After beating quarterly earnings expectations and raising its full-year sales outlook from a previously forecast decline, Biogen’s “new Biogen” is beginning to take shape.
With 7% year-over-year sales growth in the second quarter to $2.6 billion, the company is slowly picking up after years of sales declines. The quarterly haul beat estimates from William Blair analysts, who expected $2.35 billion, along with the consensus forecast of $2.32 billion. Eisai-partnered Leqembi—the star of Biogen’s commercial profile—brought in about $160 million. While the Alzheimer’s disease drug generated $63 million in the U.S., analysts wrote in a client note that it has seen only “modest growth relative to expectations."
The U.S. Alzheimer’s market is still undergoing a “significant evolution” that began with Leqembi’s 2023 approval, Biogen's North America head Alisha Alaimo said on an investor call. While the market infrastructure is now “maturing,” patient and caregiver awareness of the new treatment remains low—highlighting the need for more targeted messaging and awareness campaigns.
“We believe that our disciplined execution, efficient investments and our ability to adapt to evolving market dynamics positions us to sustain this momentum and deliver continued growth,” Alaimo said of Leqembi.
Leqembi shares the Alzheimer’s market with Eli Lilly’s Kisunla, another treatment option that Biogen hoped would help expand the market. While the FDA recently approved a new dosing regimen of the Lilly-made rival, Biogen still isn’t sweating and notes that Kisunla’s growth is consolidated around doctors who “are already prescribing Leqembi” as well.
Next month, the FDA is set to decide on a subcutaneous autoinjector version of Leqembi, a key convenience option and optionality that “our competitor doesn’t have,” Alaimo pointed out.
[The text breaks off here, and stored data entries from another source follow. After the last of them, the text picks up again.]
(* ===== verification/RefreshUsecase.v ===== *)
(** * OAuth2: refreshing and revoking tokens

    [backend/oauth2/internal/token/usecases/refresh_tokens.go] and
    [revoke_token.go].  The use cases are written against the port of the
    refresh token store; repositories of other modules, the signer and its
    guard are functions in [RefreshDeps].

    The theorems are about the memory store: what a successful refresh has
    checked and changed, that presenting a used token revokes its family, that
    revocation by the owner reaches the whole family.  One more states
    behaviour that the code does not intend: the tenant of a record is lost by
    a rotation. *)

From Stdlib Require Import Ascii String ZArith Lia.
From stdpp Require Import base strings list gmap sorting.
From S2P Require Import Prelude Effects GoStrings Rules Policy TokenDomain ActorChain RichAuthorization RefreshStore.

Local Open Scope string_scope.
Local Open Scope go_scope.

(** ** Ports *)

(** [ports.RefreshTokenStore], as the token use cases call it. *)
Class RefreshTokenPort (S E : Type) := {
  find_by_hash : string -> S -> result E (option RefreshTokenRecord) * S;
  save_refresh : RefreshTokenRecord -> S -> result E unit * S;
  rotate_refresh : string -> RefreshTokenRecord -> S -> result E (option RefreshTokenRecord) * S;
  revoke_family : string -> S -> result E (list string) * S;
  revoke_by_sid : string -> S -> result E unit * S;
}.

#[export] Instance memory_refresh_port : RefreshTokenPort RefreshTokenStore string := {
  find_by_hash h s := (Ok (FindByHash h s), s);
  save_refresh r s := (Ok tt, Save r s);
  rotate_refresh p r s := Rotate p r s;
  revoke_family f s := let '(ids, s') := RevokeFamily f s in (Ok ids, s');
  revoke_by_sid sid s := (Ok tt, RevokeBySid sid s);
}.

(** What the flows read of a client and of a user. *)
Class ClientView (C : Type) := {
  client_ClientID : C -> string;
  client_GrantTypes : C -> list GrantType;
}.
Class UserView (U : Type) := {
  user_ID : U -> string;
  user_TenantID : U -> string;
  user_IsActive : U -> bool;
}.

(** [UserRevocationEpoch.Supersedes]. *)
Definition Supersedes (epoch issuedAt : Time) : bool := Before issuedAt epoch.

(** The input of the signer. *)
Record AccessTokenInput (C : Type) := {
  at_Client : C;
  at_Sub : string;
  at_Scopes : list string;
  at_SenderConstraint : option SenderConstraint;
  at_AuthTime : Z;
  at_AMR : list string;
  at_ACR : string;
  at_AgentID : string;
  at_AgentChain : list string;
  at_ApprovalRequestID : string;
  at_Audiences : list string;
  at_AuthorizationDetails : list AuthorizationDetail;
  at_ExpiresAt : Z;
  at_Managed : bool;
  at_Act : option act_claim;
}.
Arguments at_Sub {C} a.
Arguments at_Scopes {C} a.
Arguments at_SenderConstraint {C} a.

Inductive oauth_event :=
| RefreshTokenReuseDetected (at_ : Time) (tenantID familyID tokenID clientID userID : string)
| TokenRevoked (at_ : Time) (tenantID tokenType tokenID reason : string)
| RefreshTokenRotated (at_ : Time) (tenantID oldTokenID newTokenID familyID : string)
| RefreshTokenIssued (at_ : Time) (tenantID tokenID familyID clientID userID : string)
| AccessTokenIssued (at_ : Time) (tenantID jti clientID userID : string) (scopes : list string)
    (senderConstraint : string)
| ResourceScopedTokenIssued (at_ : Time) (tenantID clientID resource : string) (scopes : list string)
| AuthorizationCodeRedeemed (at_ : Time) (tenantID clientID userID : string)
| ResourceAudienceRejected (at_ : Time) (tenantID clientID reason : string)
| DeviceAuthorizationRequested (at_ : Time) (tenantID clientID : string) (scopes : list string)
| DeviceAuthorizationApproved (at_ : Time) (tenantID clientID userID : string)
| DeviceAuthorizationDenied (at_ : Time) (tenantID clientID userID : string).

Record RefreshInput := {
  ri_ClientID : string;
  ri_RefreshToken : string;
  ri_ProofJKT : string;
  ri_ProofX5TS256 : string;
}.

Record RefreshResult := {
  rr_AccessToken : string;
  rr_RefreshToken : string;
  rr_TokenType : string;
  rr_ExpiresIn : Z;
  rr_Scope : string;
}.

(** ** RefreshTokens *)

Section usecase.
Context {S E C U : Type} `{RefreshTokenPort S E} `{ClientView C} `{UserView U}.

Record RefreshDeps := {
  ClientRepo : string -> string -> result E (option C);
  UserRepo : string -> result E (option U);
  UserEpochs : option (string -> string -> result E (option Time));
  SignAccessToken : AccessTokenInput C -> result (failure E) (string * string);
  Precheck : option (AccessTokenInput C -> result (failure E) unit);
  AccessTokenTTLSeconds : Z;
  RefreshAuthorizer : option (AuthZRequest -> result E AuthZResponse);
  clock : Time;
}.

Definition flow := eff S oauth_event (failure E).

(** [revokeFamilyAndNotify]. *)
Definition revokeFamilyAndNotify (familyID tenantID : string) (now : Time) : flow unit :=
  let! revoked := ignore (revoke_family familyID) in
  eff_for_each (fun tokenID => emit (TokenRevoked now tenantID "refresh_token" tokenID "reuse_detected"))
    (default [] revoked).

(** The request that [evaluateRefreshPolicy] builds. *)
Definition refresh_request (client : C) (record : RefreshTokenRecord) (in_ : RefreshInput) (now : Time) :
    AuthZRequest :=
  let pop :=
    match rt_SenderConstraint record with
    | None => None
    | Some sc =>
        let valid :=
          if sender_Type sc =? SenderConstraintDPoP then sender_JKT sc =? ri_ProofJKT in_
          else if sender_Type sc =? SenderConstraintMTLS then sender_X5TS256 sc =? ri_ProofX5TS256 in_
          else false in
        Some {| pop_Valid := valid; JKT := ""; X5TS256 := "" |}
    end in
  {| req_Subject := {| subject_Type := "Client"; subject_ID := client_ClientID client;
       subject_Properties :=
         {| sp_ClientType := ""; sp_GrantTypes := client_GrantTypes client; sp_Scopes := [];
            sp_RedirectURIs := []; sp_RequirePAR := false; sp_Fapi2SecurityProfile := false;
            sp_Authenticated := false; sp_Roles := []; sp_TenantID := ""; sp_DisabledAt := None |} |};
     req_Action := ActionTokenGrantRefresh;
     req_Resource := {| resource_Type := "RefreshToken"; resource_ID := "";
       resource_Properties :=
         {| rp_IssuedToClientID := ""; rp_RedirectURI := ""; rp_CodeChallenge := "";
            rp_CodeChallengeMethod := ""; rp_IssuedAt := 0%Z; rp_ExpiresAt := 0%Z; rp_Redeemed := false;
            rp_Revoked := rt_Revoked record; rp_Rotated := rt_Rotated record;
            rp_AbsoluteExpiresAt := rt_AbsoluteExpiresAt record;
            rp_SenderConstraint := authZSenderConstraint (rt_SenderConstraint record);
            rp_Scopes := []; rp_Approved := false; rp_TenantID := "" |} |};
     req_Context := {| ctx_CodeVerifier := ""; ctx_RedirectURI := ""; ProofOfPossession := pop;
       ParUsed := false; ctx_Authenticated := false; ctx_Now := now; ctx_ActorUserID := "";
       ctx_SubjectUserID := ""; ctx_Audience := ""; DelegationDepth := 0%Z; ActorChain := [];
       Relationship := None |} |}.
(* ===== verification/ExchangeCode.v ===== *)
(** * OAuth2: exchanging an authorization code

    [backend/oauth2/internal/token/usecases/exchange_code.go], over the ports of
    the stores that it calls and, for the theorems, over the memory stores
    together.  [ExchangeCodeForToken] is its checks followed by its commit: the
    code is read and checked first, and only then redeemed in the store, so the
    commit may run on a store that others changed since the read.

    The theorems: what a successful exchange has checked and changed; that
    presenting a redeemed code again revokes every token that came out of it;
    and that the loser of two concurrent exchanges, against the requirement
    REQ-OAUTH2-015, revokes and reports nothing. *)

From Stdlib Require Import Ascii String ZArith Lia.
From stdpp Require Import base strings list gmap.
From S2P Require Import Prelude Effects GoStrings Crypto Rules Policy TokenDomain ActorChain StateMachines RichAuthorization.
From S2P Require Import RefreshStore RefreshUsecase CodeStore.

Local Open Scope string_scope.
Local Open Scope go_scope.

(** ** Ports *)

Class AuthorizationCodePort (S E : Type) := {
  find_code : string -> S -> result E (option AuthorizationCodeRecord) * S;
  redeem_code : string -> Time -> S -> result E (option AuthorizationCodeRecord) * S;
  mark_expired : string -> S -> result E (option AuthorizationCodeRecord) * S;
  link_family : string -> string -> S -> result E unit * S;
}.
Class AuthorizationRequestPort (S E : Type) := {
  update_state : string -> AuthorizationCodeFlowState -> S -> result E unit * S;
}.
Class ClientSessionPort (S E : Type) := {
  upsert_session : ClientSession -> S -> result E unit * S;
}.
(* ===== verification/Device.v ===== *)
(** * OAuth2: the device authorization grant

    [backend/oauth2/internal/device]: the domain (device_authorization.go,
    model.go), the memory store (db_memory/device_codes.go) and the use cases
    (usecases/device_flow.go), with [ResolveResourceIndicator] of
    [internal/usecases/resource_indicator.go].

    As in the refresh token store two maps point to the same records; [Exchange]
    changes a record in place, while [Update] replaces it by a copy of what the
    caller read and changed.  The use cases that end in an [Update] are therefore
    split into what they do up to the write and the write itself.

    The theorems: what a successful exchange has checked, and that
    over any sequence of complete use cases a device code is exchanged at most once; what a poll does to the record; and
    that, because the write is not conditional, a second submission of an
    approval that was read before the exchange makes the code exchangeable
    again. *)

From Stdlib Require Import Ascii String ZArith Lia.
From stdpp Require Import base strings list gmap.
From S2P Require Import Prelude Effects GoStrings Crypto Rules Policy TokenDomain ActorChain StateMachines RichAuthorization.
From S2P Require Import RefreshStore RefreshUsecase CodeStore ExchangeCode.

Local Open Scope string_scope.
Local Open Scope go_scope.

(** ** Domain *)

Definition userCodeCharset : string := "BCDFGHJKLMNPQRSTVWXZ".
Definition userCodeLength : nat := 8.
Definition DeviceCodeTTL : Duration := (600 * Second)%Z.

Record DeviceAuthorization := {
  da_DeviceCodeHash : string;
  da_TenantID : string;
  da_UserCode : string;
  da_ClientID : string;
  da_Scopes : list string;
  da_State : DeviceCodeFlowState;
  da_UserID : option string;
  da_AuthTime : option Z;
  da_IntervalSeconds : Z;
  da_LastPolledAt : option Time;
  da_IssuedFamilyID : option string;
  da_IssuedAt : Time;
  da_ExpiresAt : Time;
}.

#[export] Instance DeviceAuthorization_eq_dec : EqDecision DeviceAuthorization.
Proof. solve_decision. Defined.
(** C31. Whatever jobs are enqueued, claimed, executed and canceled: the counter of a
    tenant's active jobs is the number of its unfinished jobs plus the number of its
    jobs that administrators have canceled, and never passes the limit.  So a
    cancellation takes its slot for good, and once as many jobs were canceled as the
    limit allows, the tenant's new jobs are refused though none is unfinished. *)
Theorem active_jobs_counted l limits tenantID :
  (forall t q res n, limits !! t = Some q -> q !! res = Some n -> small n) -> uses_admissible l (no_jobs limits) ->
  let s := uses_run l (no_jobs limits) in
  used (js_quota s) tenantID ResourceActiveJobs = (count_of (live tenantID) (js_jobs s) + canceled tenantID l (no_jobs limits))%Z /\
  (used (js_quota s) tenantID ResourceActiveJobs <= Z.max 0 (limit_of (js_quota s) tenantID ResourceActiveJobs))%Z /\
  ((limit_of (js_quota s) tenantID ResourceActiveJobs <= canceled tenantID l (no_jobs limits))%Z ->
   forall input now clock order i out,
     @Enqueue _ _ quota_error (memory_job_port order (Some i) clock) _ true kinds input now clock s = out -> en_TenantID input = tenantID ->
     is_Some (LaneFor kinds (en_Kind input)) -> en_DedupKey input = None ->
     out.1.1 = Err (JobQuotaError (QuotaExceededError tenantID ResourceActiveJobs))).
Proof.
  intros Hlim Hl s. pose proof (uses_counted l _ _ (no_jobs_counted limits Hlim) Hl) as Hs. fold s in Hs.
  split; [|split]; [by rewrite (jc_count _ _ Hs)|apply (jc_limit _ _ Hs)|]. intros Hcan input now clock order i out <- Ht [lane Hlane] Hkey.
  unfold Enqueue. rewrite Hlane. set (n := if IsZero now then clock else now). unfold eff_bind at 1, call. cbn [enqueue_job memory_job_port].
  unfold on_jobs at 1, Enqueue_job. cbn [en_DedupKey completed_input]. rewrite Hkey. cbn [negb]. unfold eff_bind at 1, check_active_jobs.
  cbn [check_quota memory_job_quota en_TenantID completed_input]. unfold on_job_quota. cbn [js_quota js_jobs]. rewrite Ht.
  pose proof (CheckAndIncrement_hard tenantID ResourceActiveJobs 1 (js_quota s) eq_refl eq_refl (active_small _ _ tenantID Hs)) as Hq.
  destruct (CheckAndIncrement tenantID ResourceActiveJobs 1 (js_quota s)) as [[[]|e] q]; destruct Hq as [_ Hq]; [done| |done|].
  - exfalso. destruct Hq as [Hle _]. pose proof (jc_count _ _ Hs tenantID) as Hc. unfold count_of in Hc. lia.
  - destruct Hq as (-> & _). done.
Qed.
End counting.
However, the company doesn’t expect all of its patients to pivot to the subcutaneous version as the standard IV maintenance therapies have been “really welcomed” by the community.
Another key up for Leqembi is the FDA approval of a blood-based biomarker test that can help diagnose Alzheimer’s, a significant milestone as Biogen and Eisai had long attributed a complicated diagnosis process to tepid growth. As it stands, the blood tests are evolving at an “incredible pace,” according to Alaimo.
“We do believe this is a pivotal moment,” the exec said, pointing to the high awareness of the “convenient, faster and cheaper” tests. Still, continued education efforts are crucial to establish the tests as “the standard.”
With a “stronger expected business outlook” for the rest of the year, Biogen raised its full-year guidance to flat compared to 2024, up from a previously forecast mid-single-digit decline.
Biogen remains “increasingly confident” in the “future Biogen,” CEO Chris Viehbacher summed up.
“I think we’ve got the company really firing on all cylinders.”
While the company’s legacy multiple sclerosis franchise also beat expectations, William Blair analysts don’t expect it to be a continued growth driver amid genericization pressures and greater use of anti-CD20 therapies. Still, Biogen views the portfolio as an “important contributor to our cash flow,” Alaimo said. The drugs brought in a combined $1.1 billion, down 4%. Biogen attributed the franchise’s “resilience” to demand for its 2019-approved Vumerity but noted that newer product launches helped offset the decline.
One of those new launches is Skyclarys, Biogen’s treatment for Friedreich’s ataxia, which is now available in 29 countries. In the U.S., the company is making “focused investments” to reach community health practitioners, who accounted for about 70% of new patient starts during the quarter. The shift in strategy was part of a “deliberate pivot” to target patients with a different profile, Alaimo said. While continued growth is expected, results may fluctuate quarter to quarter as it can take time to identify eligible patients, she added.